Prokuratorzy federalni uważają, że były dyrektor generalny FTX mógł manipulować świadkami. Niedawno złożyli oni zgłoszenie do sędziego okręgowego Lewisa Kaplana, w którym stwierdzili, iż Sam Bankman-Fried próbował skontaktować się z obecnym głównym radcą prawnym amerykańskiego oddziału upadłej giełdy za pośrednictwem szyfrowanej aplikacji do przesyłania wiadomości Signal oraz poczty elektronicznej.
- Były CEO FTX podejrzewany jest o manipulację świadkami. Prokuratorzy federalni oskarżyli go o próbę kontaktu z obecnym radcą prawnym FTX US
- Podobno Sam Bankman-Fried próbował nawiązać kontakt także z innymi obecnymi i byłymi pracownikami założonej przez siebie giełdy
Były CEO FTX mógł manipulować świadkami, według prokuratorów
W sprawie dot. Sama Bankmana-Frieda pojawiły się kolejne informacje. Podobno chciał on wpłynąć na zeznania niektórych świadków. Prokuratorzy federalni podejrzewają go o próbę kontaktu z niektórymi byłymi i obecnymi pracownikami FTX.
Do sądu okręgowego wpłynęło zgłoszenie o tym, że SBF mógł dopuścić się manipulacji świadkami. Według prokuratorów podejrzany wysłał wiadomość do obecnego radcy prawnego FTX US za pomocą szyfrowanej aplikacji Signal oraz poczty elektronicznej. Do zdarzenia miało dojść 15 stycznia br.
W dokumencie, który trafił do rąk Lewisa Kaplana, poproszono, aby uniemożliwić Samowi Bankmanowi-Friedowi kontakt z zarówno z obecnymi i byłymi pracownikami FTX, jak i rodzimej spółki Alameda Research. Zakaz ten mógłby zostać złamany jedynie w przypadku otrzymania zgody od rządu bądź uczestnictwa w konwersacji prawnika SBF-a.
Prokuratorzy w szczególności domagają się niedopuszczenia do wykorzystywania aplikacji tj. Signal, czy Slack, gdzie wiadomości mogą być automatycznie usuwane. Na początku obecnego miesiąca były CEO FTX otrzymał również zakaz dostępu do funduszy związanych zarówno z FTX, jak i Alamedą oraz ich przekazywania.

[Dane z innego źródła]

(* ===== verification/Hints.v ===== *)
(** * Object and system hints (src/hints.c, lines 19-54 and 174-549)

    Hints with a scope and a type, the hints of an object and their persistent
    part, the hotness of an object and the choice of a pool by it.  The driver's
    functions that load and store hints are arguments. *)

From Stdlib Require Import String.
From S2P Require Import Prelude ObjId HintMap Mem Types.
Open Scope Z_scope.

(** ** The tables *)
Definition MIO_HINT_SCOPE_OBJ : Z := 0.
Definition MIO_HINT_SCOPE_KVSET : Z := 1.
Definition MIO_HINT_SCOPE_SYS : Z := 2.

Definition MIO_HINT_SESSION : Z := 0.
Definition MIO_HINT_PERSISTENT : Z := 1.

Definition MIO_HINT_OBJ_LIFETIME : Z := 0.
Definition MIO_HINT_OBJ_WHERE : Z := 1.
Definition MIO_HINT_OBJ_HOT_INDEX : Z := 2.

Definition MIO_HINT_HOT_OBJ_THRESHOLD : Z := 0.
Definition MIO_HINT_COLD_OBJ_THRESHOLD : Z := 1.

Definition MIO_HINT_VALUE_NULL : Z := 0.

Record hint := MkHint { h_name : string; h_type : Z }.

Definition obj_hint_table : list hint := [
  MkHint "MIO_HINT_OBJ_LIFETIME" MIO_HINT_PERSISTENT;
  MkHint "MIO_HINT_OBJ_WHERE" MIO_HINT_SESSION;
  MkHint "MIO_HINT_OBJ_HOT_INDEX" MIO_HINT_PERSISTENT].

Definition sys_hint_table : list hint := [
  MkHint "MIO_HINT_HOT_OBJ_THRESHOLD" MIO_HINT_SESSION;
  MkHint "MIO_HINT_COLD_OBJ_THRESHOLD" MIO_HINT_SESSION].

(** The entry of a key, when the key is inside the table. *)
Definition hint_entry (table : list hint) (key : Z) : option hint :=
  if (0 <=? key) && (key <? Z.of_nat (length table)) then table !! Z.to_nat key else None.

Definition mio_hint_type (scope key : Z) : Z :=
  if scope =? MIO_HINT_SCOPE_OBJ then
    match hint_entry obj_hint_table key with Some h => h_type h | None => - EINVAL end
  else if scope =? MIO_HINT_SCOPE_SYS then
    match hint_entry sys_hint_table key with Some h => h_type h | None => - EINVAL end
  else - EINVAL.

Definition mio_hint_name (scope key : Z) : option string :=
  if scope =? MIO_HINT_SCOPE_OBJ then h_name <$> hint_entry obj_hint_table key
  else if scope =? MIO_HINT_SCOPE_SYS then h_name <$> hint_entry sys_hint_table key
  else None.

(** ** Hints (struct mio_hints holds one map)

    A pointer argument is an option: [None] is NULL. *)
Definition mio_hints_init (hints : option mio_hint_map) (p : mplan)
  : outcome (Z * option mio_hint_map * mplan) :=
  match hints with
  | None => Done (- EINVAL, None, p)
  | Some map =>
      '(rc, map, p) ← mio_hint_map_init map MIO_OBJ_HINT_NUM p; Done (rc, Some map, p)
  end.

Definition mio_hints_fini (hints : option mio_hint_map) : outcome (option mio_hint_map) :=
  match hints with
  | None => Done None
  | Some map => map ← mio_hint_map_fini map; Done (Some map)
  end.

Definition mio_hint_add (hints : option mio_hint_map) (hint_key hint_value : Z)
  : outcome (Z * option mio_hint_map) :=
  match hints with
  | None => Done (- EINVAL, None)
  | Some map => '(rc, map) ← mio_hint_map_set map hint_key hint_value; Done (rc, Some map)
  end.

Definition mio_hint_lookup (hints : option mio_hint_map) (hint_key : Z) (hint_value : option Z)
  : outcome (Z * option Z) :=
  match hints with
  | None => Done (- EINVAL, hint_value)
  | Some map => mio_hint_map_get map hint_key hint_value
  end.

Definition mio_hint_is_set (hints : option mio_hint_map) (hint_key : Z) : outcome bool :=
  match hints with
  | None => Done false
  | Some _ =>
      '(rc, hint_value) ← mio_hint_lookup hints hint_key None;
      if rc <? 0 then Done false else
      match hint_value with
      | None => Fault UninitRead
      | Some v => if v =? MIO_HINT_VALUE_NULL then Done false else Done true
      end
  end.

(** ** Hints of an object *)

(** The driver's functions on the hints of an object; [W] is its world. *)
Record obj_hint_ops (W : Type) := MkHintOps {
  moo_hint_load : option (mio_obj → W → Z * mio_obj * W);
  moo_hint_store : option (mio_obj → W → Z * mio_obj * W)
}.
Arguments MkHintOps {W}.
Arguments moo_hint_load {W}.
Arguments moo_hint_store {W}.

Definition is_persistent (key : Z) : bool :=
  mio_hint_type MIO_HINT_SCOPE_OBJ key =? MIO_HINT_PERSISTENT.

Section ObjectHints.
Context {W : Type}.

(** [mio_obj_hint_ops_check]: [instance_rc] is mio_instance_check(), [ops] are
    the driver's object operations. *)
Definition mio_obj_hint_ops_check (instance_rc : Z) (ops : option (obj_hint_ops W)) : Z :=
  if instance_rc <? 0 then instance_rc else
  match ops with
  | Some (MkHintOps (Some _) (Some _)) => 0
  | _ => - EOPNOTSUPP
  end.

(** The first loop of [obj_hint_store]. *)
Fixpoint count_phints (ks : arr) (i n : nat) (nr_phints : Z) : outcome Z :=
  match n with
  | O => Done nr_phints
  | S n' =>
      k ← arr_get ks i;
      count_phints ks (S i) n' (if is_persistent k then nr_phints + 1 else nr_phints)
  end.

(** The second loop: the persistent hints of [hints] from entry [i] on are
    appended to [phints], whose first [phint_cnt] entries are set. *)
Fixpoint copy_phints (hints : mio_hint_map) (i n : nat) (phints : mio_hint_map) (phint_cnt : nat)
  : outcome (mio_hint_map * nat) :=
  match n with
  | O => Done (phints, phint_cnt)
  | S n' =>
      k ← arr_get (mhm_keys hints) i;
      if is_persistent k then
        v ← arr_get (mhm_values hints) i;
        phints ← hint_map_put phints phint_cnt k v (mhm_nr_set phints);
        copy_phints hints (S i) n' phints (S phint_cnt)
      else copy_phints hints (S i) n' phints phint_cnt
  end.

Definition set_nr_set (n : Z) (map : mio_hint_map) : mio_hint_map :=
  MkHintMap (mhm_nr_entries map) n (mhm_keys map) (mhm_values map).

(** [obj_hint_store]. *)
Definition obj_hint_store (ops : obj_hint_ops W) (obj : mio_obj) (w : W) (p : mplan)
  : outcome (Z * mio_obj * W * mplan) :=
  let phints := moa_phints (mo_attrs obj) in
  let nr_hints := nr_set_nat (mo_hints obj) in
  _ ← count_phints (mhm_keys (mo_hints obj)) 0 nr_hints 0;
  phints ← (if negb (mhm_nr_entries phints =? 0) then mio_hint_map_fini phints else Done phints);
  '(rc, phints, p) ← mio_hint_map_init phints MIO_OBJ_HINT_NUM p;
  if rc <? 0 then Done (rc, set_moa_phints phints obj, w, p) else
  '(phints, phint_cnt) ← copy_phints (mo_hints obj) 0 nr_hints phints 0;
  let obj := set_moa_phints (set_nr_set (Z.of_nat phint_cnt) phints) obj in
  match moo_hint_store ops with
  | None => Fault NullDeref
  | Some store => let '(rc, obj, w) := store obj w in Done (rc, obj, w, p)
  end.

(** [obj_hint_load]. *)
Definition obj_hint_load (ops : obj_hint_ops W) (obj : mio_obj) (w : W) : outcome (Z * mio_obj * W) :=
  match moo_hint_load ops with
  | None => Fault NullDeref
  | Some load => Done (load obj w)
  end.

(** [obj_hot_index_cal]. *)
Definition obj_hot_index_cal (obj : mio_obj) : outcome (Z * mio_obj) :=
  let stats := moa_stats (mo_attrs obj) in
  let hotness := u64 (mos_rcount stats + mos_wcount stats) in
  '(rc, map) ← mio_hint_map_set (mo_hints obj) MIO_HINT_OBJ_HOT_INDEX hotness;
  Done (rc, set_mo_hints map obj).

Prawnicy SBF-a sprzeciwiają się możliwym ograniczeniom
Obrońcy Sama Bankmana-Frieda złożyli w sobotę (tj. 28 stycznia br.) pismo stanowiące odpowiedź na najnowszy wniosek prokuratorów. Przedstawili w nim własną wersję ograniczeń, jakie mogłyby zostać nałożone na ich klienta.
“Propozycja władz, aby pan Bankman-Fried nie mógł kontaktować się z byłymi lub obecnymi pracownikami FTX bez obecności doradcy, jest po prostu niewykonalna. Przykładowo oznaczałoby to, że nie mógłby on rozmawiać ze swoim terapeutą, który jest byłym pracownikiem FTX, bez udziału swoich prawników” – wyjaśnili.
Zespół prawny SBF-a zamiast “zbyt szerokich ograniczeń” zaproponował, aby zabronić ich klientowi jedynie kontaktu z niektórymi byłymi i obecnymi pracownikami wspomnianych spółek – wymienili tu m.in. Caroline Ellison, Gary’ego Wanga, czy Nishadema Singha.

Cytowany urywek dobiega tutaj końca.